» **Problem description**:
Two lines below mark the span: the one containing "(* ===== verification/ArithmeticTypes.v" and the one containing "The types are". Set down both, plus every line between, exactly as they stand, and nothing else.

» **Data under study**:
■ ■ ■ ■ ■ ■ ■

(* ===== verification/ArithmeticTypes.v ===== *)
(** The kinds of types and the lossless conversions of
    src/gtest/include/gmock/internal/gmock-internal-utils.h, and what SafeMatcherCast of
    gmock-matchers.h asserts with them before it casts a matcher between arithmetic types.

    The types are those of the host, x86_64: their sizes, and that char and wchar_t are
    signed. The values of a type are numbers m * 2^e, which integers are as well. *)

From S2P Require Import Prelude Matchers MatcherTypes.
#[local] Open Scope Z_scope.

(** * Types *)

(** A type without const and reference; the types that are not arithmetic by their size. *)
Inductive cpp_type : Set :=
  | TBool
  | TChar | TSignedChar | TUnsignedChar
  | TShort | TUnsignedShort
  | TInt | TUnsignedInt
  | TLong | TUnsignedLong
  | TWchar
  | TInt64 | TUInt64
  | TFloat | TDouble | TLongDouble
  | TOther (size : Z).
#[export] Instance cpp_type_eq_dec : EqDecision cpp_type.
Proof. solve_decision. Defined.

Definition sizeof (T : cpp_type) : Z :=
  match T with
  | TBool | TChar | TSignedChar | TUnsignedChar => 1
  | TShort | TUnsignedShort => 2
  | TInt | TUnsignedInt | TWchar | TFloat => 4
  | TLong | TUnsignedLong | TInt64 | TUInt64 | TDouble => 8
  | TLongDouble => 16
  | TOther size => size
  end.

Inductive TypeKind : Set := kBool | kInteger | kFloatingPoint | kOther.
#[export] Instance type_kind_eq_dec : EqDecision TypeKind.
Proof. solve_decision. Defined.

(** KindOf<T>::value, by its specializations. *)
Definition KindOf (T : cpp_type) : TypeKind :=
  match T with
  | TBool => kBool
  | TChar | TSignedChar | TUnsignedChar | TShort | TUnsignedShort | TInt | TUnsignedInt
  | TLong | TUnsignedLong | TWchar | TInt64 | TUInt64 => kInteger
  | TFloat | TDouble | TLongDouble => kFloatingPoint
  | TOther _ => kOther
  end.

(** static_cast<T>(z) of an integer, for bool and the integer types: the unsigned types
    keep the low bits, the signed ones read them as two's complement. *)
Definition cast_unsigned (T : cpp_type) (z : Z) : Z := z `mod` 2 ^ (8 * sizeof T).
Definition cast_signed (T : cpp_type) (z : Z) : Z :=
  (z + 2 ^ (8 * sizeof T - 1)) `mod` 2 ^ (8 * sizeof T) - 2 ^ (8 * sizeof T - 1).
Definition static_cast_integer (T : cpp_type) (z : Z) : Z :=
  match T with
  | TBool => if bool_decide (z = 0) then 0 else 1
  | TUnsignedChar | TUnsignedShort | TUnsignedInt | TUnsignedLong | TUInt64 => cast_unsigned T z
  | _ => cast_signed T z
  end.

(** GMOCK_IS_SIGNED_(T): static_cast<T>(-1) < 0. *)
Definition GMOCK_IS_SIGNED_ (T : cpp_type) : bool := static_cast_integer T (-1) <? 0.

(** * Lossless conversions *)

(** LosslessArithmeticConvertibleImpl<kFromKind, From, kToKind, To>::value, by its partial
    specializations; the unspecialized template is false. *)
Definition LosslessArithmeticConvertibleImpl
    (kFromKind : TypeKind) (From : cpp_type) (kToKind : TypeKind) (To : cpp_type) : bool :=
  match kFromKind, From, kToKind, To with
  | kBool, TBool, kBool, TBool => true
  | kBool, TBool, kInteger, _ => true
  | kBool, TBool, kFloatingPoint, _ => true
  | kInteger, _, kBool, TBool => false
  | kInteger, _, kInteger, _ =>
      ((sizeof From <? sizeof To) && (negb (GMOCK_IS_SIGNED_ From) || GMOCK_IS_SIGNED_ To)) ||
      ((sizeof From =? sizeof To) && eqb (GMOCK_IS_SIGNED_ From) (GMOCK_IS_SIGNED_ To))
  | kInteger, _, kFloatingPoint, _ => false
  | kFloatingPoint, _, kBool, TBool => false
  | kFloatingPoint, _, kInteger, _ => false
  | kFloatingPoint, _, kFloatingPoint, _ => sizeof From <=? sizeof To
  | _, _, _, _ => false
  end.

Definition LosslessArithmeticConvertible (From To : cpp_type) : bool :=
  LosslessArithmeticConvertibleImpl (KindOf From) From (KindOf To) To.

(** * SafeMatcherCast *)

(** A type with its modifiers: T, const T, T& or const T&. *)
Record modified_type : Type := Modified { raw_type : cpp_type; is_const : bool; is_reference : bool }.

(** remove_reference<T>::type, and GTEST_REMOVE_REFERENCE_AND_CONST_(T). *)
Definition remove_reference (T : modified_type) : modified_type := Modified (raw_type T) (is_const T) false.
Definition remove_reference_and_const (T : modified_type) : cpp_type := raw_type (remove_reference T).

■ ■ ■ ■ ■ ■ ■

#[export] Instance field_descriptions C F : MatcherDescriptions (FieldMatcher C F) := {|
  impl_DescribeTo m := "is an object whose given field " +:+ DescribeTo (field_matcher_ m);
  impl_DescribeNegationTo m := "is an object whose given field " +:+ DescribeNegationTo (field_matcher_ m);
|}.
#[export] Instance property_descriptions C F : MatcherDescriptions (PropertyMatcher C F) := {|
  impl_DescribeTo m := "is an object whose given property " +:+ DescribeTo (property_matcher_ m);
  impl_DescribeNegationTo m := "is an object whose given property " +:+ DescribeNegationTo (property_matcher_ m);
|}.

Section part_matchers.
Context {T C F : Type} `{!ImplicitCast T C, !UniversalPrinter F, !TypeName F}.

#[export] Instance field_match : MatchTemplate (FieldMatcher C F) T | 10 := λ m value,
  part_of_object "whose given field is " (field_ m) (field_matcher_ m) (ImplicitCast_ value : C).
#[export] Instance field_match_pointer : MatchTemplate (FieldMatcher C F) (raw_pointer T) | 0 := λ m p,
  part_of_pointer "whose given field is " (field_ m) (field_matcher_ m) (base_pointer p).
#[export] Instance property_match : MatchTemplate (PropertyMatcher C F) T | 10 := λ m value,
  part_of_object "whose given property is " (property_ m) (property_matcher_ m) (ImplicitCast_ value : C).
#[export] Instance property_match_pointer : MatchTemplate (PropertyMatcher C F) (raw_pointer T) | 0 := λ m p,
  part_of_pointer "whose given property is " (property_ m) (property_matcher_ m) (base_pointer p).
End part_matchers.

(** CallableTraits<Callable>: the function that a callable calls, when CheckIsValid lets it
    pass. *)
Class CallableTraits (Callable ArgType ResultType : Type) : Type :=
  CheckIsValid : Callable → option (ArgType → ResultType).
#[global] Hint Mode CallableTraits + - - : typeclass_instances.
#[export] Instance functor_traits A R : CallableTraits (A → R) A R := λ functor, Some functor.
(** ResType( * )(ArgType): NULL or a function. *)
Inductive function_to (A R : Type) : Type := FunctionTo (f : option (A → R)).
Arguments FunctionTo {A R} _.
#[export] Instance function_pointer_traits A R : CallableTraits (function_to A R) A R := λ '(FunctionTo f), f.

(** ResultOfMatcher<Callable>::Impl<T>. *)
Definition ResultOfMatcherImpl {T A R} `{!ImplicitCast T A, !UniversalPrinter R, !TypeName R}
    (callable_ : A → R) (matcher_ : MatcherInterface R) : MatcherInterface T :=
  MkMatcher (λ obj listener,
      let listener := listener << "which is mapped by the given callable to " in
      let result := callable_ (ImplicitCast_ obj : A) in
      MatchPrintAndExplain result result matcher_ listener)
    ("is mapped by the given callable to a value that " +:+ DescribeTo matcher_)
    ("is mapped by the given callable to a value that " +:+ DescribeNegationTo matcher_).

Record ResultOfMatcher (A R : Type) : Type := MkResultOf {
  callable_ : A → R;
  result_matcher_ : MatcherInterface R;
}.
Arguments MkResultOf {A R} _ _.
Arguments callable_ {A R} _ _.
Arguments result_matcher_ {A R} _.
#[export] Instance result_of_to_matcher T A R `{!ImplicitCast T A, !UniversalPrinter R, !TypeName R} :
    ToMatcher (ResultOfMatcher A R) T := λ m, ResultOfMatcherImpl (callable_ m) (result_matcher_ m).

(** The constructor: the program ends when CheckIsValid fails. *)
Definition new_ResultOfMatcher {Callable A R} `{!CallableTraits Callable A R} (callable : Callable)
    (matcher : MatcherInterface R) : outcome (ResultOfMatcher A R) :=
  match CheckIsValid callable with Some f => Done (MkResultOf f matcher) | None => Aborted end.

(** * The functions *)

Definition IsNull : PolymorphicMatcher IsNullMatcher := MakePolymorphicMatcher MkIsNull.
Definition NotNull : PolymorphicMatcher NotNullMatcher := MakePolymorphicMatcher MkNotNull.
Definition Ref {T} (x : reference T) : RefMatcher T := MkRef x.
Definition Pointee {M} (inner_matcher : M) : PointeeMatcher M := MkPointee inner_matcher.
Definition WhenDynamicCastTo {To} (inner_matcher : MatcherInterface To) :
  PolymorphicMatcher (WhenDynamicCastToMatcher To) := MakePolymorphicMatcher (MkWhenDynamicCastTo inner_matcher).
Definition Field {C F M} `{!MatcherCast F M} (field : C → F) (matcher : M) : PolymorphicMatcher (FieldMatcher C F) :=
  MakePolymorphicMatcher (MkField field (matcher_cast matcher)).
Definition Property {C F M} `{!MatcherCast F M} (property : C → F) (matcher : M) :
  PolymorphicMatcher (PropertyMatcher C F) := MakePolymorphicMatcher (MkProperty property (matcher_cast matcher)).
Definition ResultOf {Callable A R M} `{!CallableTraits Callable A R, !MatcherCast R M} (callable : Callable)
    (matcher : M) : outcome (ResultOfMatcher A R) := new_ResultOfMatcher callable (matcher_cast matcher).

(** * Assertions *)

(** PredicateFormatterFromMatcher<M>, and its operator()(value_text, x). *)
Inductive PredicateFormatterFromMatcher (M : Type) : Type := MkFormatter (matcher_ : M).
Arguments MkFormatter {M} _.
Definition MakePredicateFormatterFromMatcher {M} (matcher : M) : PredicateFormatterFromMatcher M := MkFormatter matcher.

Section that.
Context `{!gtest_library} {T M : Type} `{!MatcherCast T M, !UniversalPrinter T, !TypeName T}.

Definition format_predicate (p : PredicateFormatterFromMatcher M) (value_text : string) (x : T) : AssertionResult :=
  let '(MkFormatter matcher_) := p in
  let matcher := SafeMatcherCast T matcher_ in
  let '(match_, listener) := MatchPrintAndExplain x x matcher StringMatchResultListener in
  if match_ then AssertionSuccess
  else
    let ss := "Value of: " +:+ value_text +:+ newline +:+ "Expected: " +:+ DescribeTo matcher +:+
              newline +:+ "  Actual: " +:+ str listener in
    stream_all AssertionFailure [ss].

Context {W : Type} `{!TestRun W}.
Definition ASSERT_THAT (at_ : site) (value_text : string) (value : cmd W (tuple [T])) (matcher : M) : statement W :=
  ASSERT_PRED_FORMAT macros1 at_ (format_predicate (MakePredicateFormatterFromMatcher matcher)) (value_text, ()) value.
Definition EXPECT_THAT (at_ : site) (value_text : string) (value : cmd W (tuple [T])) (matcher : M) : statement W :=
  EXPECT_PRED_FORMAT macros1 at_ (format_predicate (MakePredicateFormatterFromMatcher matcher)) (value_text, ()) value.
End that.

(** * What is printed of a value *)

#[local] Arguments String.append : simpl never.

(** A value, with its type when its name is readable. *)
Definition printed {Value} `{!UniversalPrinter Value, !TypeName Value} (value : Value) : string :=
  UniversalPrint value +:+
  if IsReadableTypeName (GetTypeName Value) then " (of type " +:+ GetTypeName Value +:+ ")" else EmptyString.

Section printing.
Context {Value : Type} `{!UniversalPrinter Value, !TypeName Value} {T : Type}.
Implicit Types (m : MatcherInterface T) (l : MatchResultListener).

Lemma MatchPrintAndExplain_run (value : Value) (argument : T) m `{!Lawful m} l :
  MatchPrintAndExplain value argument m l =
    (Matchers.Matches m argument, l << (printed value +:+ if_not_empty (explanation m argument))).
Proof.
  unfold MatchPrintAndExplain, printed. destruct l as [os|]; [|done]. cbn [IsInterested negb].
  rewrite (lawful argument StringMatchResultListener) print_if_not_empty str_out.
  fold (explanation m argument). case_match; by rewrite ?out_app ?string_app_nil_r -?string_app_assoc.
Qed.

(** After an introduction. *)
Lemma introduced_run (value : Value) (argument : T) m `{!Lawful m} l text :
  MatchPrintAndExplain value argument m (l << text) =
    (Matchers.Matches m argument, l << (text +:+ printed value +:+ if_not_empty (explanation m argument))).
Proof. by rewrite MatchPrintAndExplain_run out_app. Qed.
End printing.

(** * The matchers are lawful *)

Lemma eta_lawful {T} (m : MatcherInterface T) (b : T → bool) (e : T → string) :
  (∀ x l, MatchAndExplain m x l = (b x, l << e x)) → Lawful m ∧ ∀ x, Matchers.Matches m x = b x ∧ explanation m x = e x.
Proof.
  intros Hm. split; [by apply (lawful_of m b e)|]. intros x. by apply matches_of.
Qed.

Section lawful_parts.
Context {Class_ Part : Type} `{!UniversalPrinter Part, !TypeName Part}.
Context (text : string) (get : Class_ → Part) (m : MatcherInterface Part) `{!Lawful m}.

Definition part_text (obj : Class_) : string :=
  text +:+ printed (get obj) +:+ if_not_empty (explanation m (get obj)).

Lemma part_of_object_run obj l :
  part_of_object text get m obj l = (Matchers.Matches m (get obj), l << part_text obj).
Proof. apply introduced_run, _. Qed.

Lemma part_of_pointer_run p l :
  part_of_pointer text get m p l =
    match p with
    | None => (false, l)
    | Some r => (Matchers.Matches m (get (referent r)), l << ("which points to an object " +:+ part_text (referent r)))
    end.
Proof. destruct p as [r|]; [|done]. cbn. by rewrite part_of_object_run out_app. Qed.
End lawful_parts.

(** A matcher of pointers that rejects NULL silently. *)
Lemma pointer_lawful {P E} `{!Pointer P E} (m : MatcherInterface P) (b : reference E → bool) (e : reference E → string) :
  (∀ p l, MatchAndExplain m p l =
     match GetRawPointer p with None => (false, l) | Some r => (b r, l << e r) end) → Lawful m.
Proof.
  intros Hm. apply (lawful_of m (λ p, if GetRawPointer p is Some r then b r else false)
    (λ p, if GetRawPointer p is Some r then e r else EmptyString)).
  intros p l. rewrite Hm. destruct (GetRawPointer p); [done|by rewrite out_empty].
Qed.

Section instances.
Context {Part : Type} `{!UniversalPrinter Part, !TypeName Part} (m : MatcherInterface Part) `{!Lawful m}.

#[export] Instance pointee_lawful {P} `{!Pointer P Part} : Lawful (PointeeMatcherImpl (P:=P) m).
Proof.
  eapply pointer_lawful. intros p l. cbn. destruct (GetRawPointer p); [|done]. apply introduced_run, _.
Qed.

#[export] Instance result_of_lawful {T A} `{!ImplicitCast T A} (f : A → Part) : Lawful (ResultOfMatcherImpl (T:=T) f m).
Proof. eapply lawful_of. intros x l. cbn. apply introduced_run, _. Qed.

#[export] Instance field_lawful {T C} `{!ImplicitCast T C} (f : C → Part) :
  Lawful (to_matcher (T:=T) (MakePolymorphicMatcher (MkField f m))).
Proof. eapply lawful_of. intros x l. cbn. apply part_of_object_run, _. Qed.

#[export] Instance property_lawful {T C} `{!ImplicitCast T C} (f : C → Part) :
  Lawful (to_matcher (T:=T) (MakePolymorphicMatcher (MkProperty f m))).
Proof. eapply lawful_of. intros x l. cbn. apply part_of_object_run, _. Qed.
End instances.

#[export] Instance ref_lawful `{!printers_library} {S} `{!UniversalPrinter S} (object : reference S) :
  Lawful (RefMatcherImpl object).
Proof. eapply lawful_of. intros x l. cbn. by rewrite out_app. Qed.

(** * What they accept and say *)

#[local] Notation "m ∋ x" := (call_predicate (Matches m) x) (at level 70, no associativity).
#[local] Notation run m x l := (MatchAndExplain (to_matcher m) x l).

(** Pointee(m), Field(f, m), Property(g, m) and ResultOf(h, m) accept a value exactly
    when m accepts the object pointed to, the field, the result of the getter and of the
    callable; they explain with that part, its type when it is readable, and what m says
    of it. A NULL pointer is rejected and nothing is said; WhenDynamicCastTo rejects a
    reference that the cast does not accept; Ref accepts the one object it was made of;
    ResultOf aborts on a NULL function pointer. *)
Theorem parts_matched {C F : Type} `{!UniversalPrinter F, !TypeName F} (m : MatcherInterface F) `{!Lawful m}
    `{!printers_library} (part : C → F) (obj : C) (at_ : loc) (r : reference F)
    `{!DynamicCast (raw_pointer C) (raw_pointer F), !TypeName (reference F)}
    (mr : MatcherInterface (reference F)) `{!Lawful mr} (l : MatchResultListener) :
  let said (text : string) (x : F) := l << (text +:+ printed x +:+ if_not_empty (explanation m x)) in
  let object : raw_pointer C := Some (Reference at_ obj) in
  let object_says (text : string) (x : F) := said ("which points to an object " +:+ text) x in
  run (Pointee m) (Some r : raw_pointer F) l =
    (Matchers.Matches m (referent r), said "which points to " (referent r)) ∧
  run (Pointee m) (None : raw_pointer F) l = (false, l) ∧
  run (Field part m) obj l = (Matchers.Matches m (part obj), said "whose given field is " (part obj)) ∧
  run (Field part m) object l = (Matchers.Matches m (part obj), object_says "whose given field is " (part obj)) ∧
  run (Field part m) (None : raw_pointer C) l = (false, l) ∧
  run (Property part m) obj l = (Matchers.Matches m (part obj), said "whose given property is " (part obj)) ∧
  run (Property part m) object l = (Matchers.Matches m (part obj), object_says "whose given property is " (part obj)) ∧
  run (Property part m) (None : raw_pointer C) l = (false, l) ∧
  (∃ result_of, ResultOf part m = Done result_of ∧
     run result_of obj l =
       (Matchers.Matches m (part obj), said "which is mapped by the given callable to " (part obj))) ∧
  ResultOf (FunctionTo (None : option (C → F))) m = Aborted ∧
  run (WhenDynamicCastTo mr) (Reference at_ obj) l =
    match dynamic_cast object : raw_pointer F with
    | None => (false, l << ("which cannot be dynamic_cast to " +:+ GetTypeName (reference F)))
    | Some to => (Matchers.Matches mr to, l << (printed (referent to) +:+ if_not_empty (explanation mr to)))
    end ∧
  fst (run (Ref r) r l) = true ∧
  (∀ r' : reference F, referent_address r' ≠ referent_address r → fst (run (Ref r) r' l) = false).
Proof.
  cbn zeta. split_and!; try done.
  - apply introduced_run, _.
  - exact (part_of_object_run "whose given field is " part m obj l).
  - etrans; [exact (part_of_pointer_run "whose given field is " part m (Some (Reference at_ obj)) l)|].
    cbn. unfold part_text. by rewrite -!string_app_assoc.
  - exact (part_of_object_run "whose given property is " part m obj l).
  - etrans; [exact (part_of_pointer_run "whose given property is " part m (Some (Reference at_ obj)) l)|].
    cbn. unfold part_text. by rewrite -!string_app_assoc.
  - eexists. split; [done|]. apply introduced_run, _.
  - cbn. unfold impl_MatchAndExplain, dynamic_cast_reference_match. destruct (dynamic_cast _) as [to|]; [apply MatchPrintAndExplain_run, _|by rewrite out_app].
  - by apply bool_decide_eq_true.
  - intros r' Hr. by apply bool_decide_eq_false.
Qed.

■ ■ ■ ■ ■ ■ ■

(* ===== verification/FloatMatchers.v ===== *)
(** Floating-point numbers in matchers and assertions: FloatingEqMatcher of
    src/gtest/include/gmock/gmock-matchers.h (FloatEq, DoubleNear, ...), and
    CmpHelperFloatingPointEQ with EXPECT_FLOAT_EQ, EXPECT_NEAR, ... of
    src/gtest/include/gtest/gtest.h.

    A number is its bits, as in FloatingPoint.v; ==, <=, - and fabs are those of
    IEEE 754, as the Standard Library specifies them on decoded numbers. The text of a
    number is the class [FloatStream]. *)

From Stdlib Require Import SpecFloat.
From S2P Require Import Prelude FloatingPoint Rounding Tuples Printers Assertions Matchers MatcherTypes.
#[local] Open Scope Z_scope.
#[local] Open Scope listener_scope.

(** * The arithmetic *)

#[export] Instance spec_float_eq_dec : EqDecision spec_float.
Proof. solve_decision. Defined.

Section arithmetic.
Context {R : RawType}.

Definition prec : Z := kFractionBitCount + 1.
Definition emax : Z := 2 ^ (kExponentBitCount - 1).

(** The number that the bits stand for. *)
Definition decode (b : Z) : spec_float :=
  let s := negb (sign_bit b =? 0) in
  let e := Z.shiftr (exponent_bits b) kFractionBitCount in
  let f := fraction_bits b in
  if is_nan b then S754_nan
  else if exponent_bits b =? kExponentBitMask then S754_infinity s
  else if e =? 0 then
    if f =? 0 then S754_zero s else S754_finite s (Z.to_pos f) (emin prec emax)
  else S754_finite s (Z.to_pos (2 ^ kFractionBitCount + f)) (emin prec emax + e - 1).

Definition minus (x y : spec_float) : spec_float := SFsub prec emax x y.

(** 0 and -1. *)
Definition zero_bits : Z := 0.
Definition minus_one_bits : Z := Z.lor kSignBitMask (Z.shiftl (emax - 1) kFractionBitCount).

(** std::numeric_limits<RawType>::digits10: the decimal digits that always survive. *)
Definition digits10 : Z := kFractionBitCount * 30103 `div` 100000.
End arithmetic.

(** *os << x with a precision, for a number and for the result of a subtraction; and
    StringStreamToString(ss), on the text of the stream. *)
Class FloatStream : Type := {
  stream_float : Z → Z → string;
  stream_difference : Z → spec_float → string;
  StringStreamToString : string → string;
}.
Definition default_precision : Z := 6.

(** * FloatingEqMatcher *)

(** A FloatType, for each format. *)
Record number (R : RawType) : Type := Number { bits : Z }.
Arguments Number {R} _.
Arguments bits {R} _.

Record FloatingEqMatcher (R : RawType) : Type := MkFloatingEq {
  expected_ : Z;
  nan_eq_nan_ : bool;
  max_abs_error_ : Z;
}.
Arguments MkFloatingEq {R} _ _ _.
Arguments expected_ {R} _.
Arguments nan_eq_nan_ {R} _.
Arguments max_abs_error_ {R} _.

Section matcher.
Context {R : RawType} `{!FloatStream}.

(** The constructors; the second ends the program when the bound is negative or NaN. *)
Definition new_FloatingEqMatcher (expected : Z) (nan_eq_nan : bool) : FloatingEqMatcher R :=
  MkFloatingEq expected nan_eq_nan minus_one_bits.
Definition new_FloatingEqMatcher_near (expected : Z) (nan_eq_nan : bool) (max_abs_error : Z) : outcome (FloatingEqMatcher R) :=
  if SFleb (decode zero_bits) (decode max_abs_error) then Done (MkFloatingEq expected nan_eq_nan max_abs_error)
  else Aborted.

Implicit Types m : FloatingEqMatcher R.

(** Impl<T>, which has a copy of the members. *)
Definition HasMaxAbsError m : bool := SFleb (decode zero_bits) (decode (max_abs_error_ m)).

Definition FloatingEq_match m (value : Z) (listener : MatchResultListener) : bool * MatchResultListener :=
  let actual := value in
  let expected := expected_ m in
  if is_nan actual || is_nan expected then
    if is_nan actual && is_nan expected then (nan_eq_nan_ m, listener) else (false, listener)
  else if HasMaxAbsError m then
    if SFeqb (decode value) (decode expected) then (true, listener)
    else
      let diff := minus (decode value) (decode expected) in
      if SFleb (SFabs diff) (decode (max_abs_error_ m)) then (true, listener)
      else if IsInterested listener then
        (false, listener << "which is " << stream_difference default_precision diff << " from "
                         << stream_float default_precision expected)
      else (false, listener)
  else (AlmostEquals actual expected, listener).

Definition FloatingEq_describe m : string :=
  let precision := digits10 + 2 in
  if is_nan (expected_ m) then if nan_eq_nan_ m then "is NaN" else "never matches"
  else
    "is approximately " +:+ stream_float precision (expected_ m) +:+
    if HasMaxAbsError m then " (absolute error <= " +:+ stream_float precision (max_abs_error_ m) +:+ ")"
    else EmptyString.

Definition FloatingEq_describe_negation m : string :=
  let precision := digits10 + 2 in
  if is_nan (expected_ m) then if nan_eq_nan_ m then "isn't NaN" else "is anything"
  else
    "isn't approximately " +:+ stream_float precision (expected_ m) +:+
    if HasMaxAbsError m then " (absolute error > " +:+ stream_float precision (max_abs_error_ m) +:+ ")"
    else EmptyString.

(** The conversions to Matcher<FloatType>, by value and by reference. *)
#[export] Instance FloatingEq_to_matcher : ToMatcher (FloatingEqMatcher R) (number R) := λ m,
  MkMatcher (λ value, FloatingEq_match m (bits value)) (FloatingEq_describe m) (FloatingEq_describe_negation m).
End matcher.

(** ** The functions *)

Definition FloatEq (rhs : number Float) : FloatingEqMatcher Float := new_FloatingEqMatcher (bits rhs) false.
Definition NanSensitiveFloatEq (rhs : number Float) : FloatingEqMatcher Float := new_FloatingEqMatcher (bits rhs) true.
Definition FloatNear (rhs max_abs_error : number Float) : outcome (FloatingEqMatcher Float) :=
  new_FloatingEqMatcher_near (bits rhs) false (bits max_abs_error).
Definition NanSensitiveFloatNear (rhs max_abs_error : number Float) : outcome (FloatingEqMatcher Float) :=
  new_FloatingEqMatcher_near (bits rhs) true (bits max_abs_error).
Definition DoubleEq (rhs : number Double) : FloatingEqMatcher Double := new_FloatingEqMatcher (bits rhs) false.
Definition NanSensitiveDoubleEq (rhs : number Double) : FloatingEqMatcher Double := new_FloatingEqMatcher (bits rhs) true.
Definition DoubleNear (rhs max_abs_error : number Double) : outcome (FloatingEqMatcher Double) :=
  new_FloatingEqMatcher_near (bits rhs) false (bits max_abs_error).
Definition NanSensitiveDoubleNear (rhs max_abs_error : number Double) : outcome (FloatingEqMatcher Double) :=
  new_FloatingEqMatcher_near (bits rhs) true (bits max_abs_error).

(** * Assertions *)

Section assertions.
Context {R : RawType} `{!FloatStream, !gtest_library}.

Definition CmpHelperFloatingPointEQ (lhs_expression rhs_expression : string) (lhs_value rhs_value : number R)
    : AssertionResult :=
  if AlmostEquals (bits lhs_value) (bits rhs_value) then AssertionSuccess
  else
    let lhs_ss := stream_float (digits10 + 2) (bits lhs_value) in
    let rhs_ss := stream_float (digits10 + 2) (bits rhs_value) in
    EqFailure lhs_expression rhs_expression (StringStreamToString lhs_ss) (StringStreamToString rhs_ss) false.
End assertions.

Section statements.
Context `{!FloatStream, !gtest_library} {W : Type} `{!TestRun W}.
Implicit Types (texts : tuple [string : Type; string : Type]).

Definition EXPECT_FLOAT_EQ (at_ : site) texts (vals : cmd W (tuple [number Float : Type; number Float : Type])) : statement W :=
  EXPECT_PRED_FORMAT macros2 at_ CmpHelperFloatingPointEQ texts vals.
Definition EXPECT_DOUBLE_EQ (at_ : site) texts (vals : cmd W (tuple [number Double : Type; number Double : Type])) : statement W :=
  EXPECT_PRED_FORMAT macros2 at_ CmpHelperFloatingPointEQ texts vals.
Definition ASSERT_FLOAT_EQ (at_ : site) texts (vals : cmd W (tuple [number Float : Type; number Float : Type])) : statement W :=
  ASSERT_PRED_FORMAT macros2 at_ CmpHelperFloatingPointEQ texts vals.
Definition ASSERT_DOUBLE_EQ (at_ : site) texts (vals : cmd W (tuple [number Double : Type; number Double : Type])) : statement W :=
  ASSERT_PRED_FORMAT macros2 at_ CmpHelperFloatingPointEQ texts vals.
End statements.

■ ■ ■ ■ ■ ■ ■

» **Task solution**:
(* ===== verification/ArithmeticTypes.v ===== *)
(** The kinds of types and the lossless conversions of
    src/gtest/include/gmock/internal/gmock-internal-utils.h, and what SafeMatcherCast of
    gmock-matchers.h asserts with them before it casts a matcher between arithmetic types.

    The types are those of the host, x86_64: their sizes, and that char and wchar_t are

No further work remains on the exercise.